■ Exercise prompt
Go through the listing and copy each line that has the string "Import" in it.

===== The data =====

(* ===== verification/Authenticate.v ===== *)
(** The authentication packet bodies, authenticate.go: [AuthenStart],
    [AuthenContinue] and [AuthenReply], with their validation, encoding and
    decoding. *)
From S2P Require Import Prelude.
From S2P Require Import Buffer.
From S2P Require Import HeaderFields.
From S2P Require Import AuthenFields.
From S2P Require Import Codec.

(** ** AuthenStart *)
Definition AuthenStartLen : Z := 8.

Record AuthenStart := mkAuthenStart {
  AuthenStart_Action : AuthenAction;
  AuthenStart_PrivLvl : PrivLvl;
  AuthenStart_Type : AuthenType;
  AuthenStart_Service : AuthenService;
  AuthenStart_User : AuthenUser;
  AuthenStart_Port : AuthenPort;
  AuthenStart_RemAddr : AuthenRemAddr;
  AuthenStart_Data : AuthenData;
}.

#[export] Instance AuthenStart_eq_dec : EqDecision AuthenStart.
Proof. solve_decision. Defined.
(** ** The connection

    The bytes the peer sends before the connection ends, and the error a read
    gets then ([io.EOF], or what the connection fails with); the writes that
    reached the peer, and what the next writes will return. The two addresses
    of the connection do not change. *)
Record crypter := mkCrypter {
  c_secret : list byte;
  c_proxy : bool;
  c_local : Addr;
  c_remote : Addr;
  c_in : list byte;
  c_in_end : error;
  c_out : list (list byte);
  c_write_errs : list (option error);
}.

Definition newCrypter (secret : list byte) (local remote : Addr) (input : list byte)
    (input_end : error) (write_errs : list (option error)) (proxy : bool) : crypter :=
  mkCrypter secret proxy local remote input input_end [] write_errs.

Definition set_in (c : crypter) (input : list byte) : crypter :=
  mkCrypter (c_secret c) (c_proxy c) (c_local c) (c_remote c) input (c_in_end c)
    (c_out c) (c_write_errs c).

Definition set_out (c : crypter) (out : list (list byte)) (errs : list (option error)) : crypter :=
  mkCrypter (c_secret c) (c_proxy c) (c_local c) (c_remote c) (c_in c) (c_in_end c) out errs.

(** [io.ReadFull] of [n] bytes: no byte at all gives the error of the
    connection, a part of them turns [io.EOF] into [io.ErrUnexpectedEOF]. *)
Definition ReadFull (n : Z) : SM crypter (list byte) := λ c,
  if n <=? len (c_in c) then
    (Ok (take (Z.to_nat n) (c_in c)), set_in c (drop (Z.to_nat n) (c_in c)))
  else
    (Err (if bool_decide (c_in c = []) then c_in_end c
          else if bool_decide (c_in_end c = EOF) then ErrUnexpectedEOF else c_in_end c),
     set_in c []).

(** The input up to and including the delimiter, and the rest. *)
Fixpoint split_at_byte (delim : byte) (s : list byte) : option (list byte * list byte) :=
  match s with
  | [] => None
  | b :: s =>
    if decide (b = delim) then Some ([b], s)
    else match split_at_byte delim s with
         | Some (line, rest) => Some (b :: line, rest)
         | None => None
         end
  end.

(** [bufio.Reader.ReadBytes]. *)
Definition ReadBytes (delim : byte) : SM crypter (list byte) := λ c,
  match split_at_byte delim (c_in c) with
  | Some (line, rest) => (Ok line, set_in c rest)
  | None => (Err (c_in_end c), set_in c [])
  end.

(** [net.Conn.Write]. *)
Definition conn_Write (b : list byte) : SM crypter Z := λ c,
  match c_write_errs c with
  | Some e :: errs => (Err e, set_out c (c_out c) errs)
  | errs => (Ok (len b), set_out c (c_out c ++ [b]) (tail errs))
  end.

(** ** Bad secrets *)

(** [if err := Unmarshal(p.Body, &t); errors.As(err, &badSecret) { errCnt++ }] *)
Definition bad_secret_cnt (T : Type) `{EncoderDecoder T} (body : list byte) : outcome Z :=
  match Unmarshal (T := T) body with
  | Err (BadSecretErr _) => Ok 1
  | Panic => Panic
  | _ => Ok 0
  end.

=====

■ Task solution
From S2P Require Import Prelude.
From S2P Require Import Buffer.
From S2P Require Import HeaderFields.
From S2P Require Import AuthenFields.
From S2P Require Import Codec.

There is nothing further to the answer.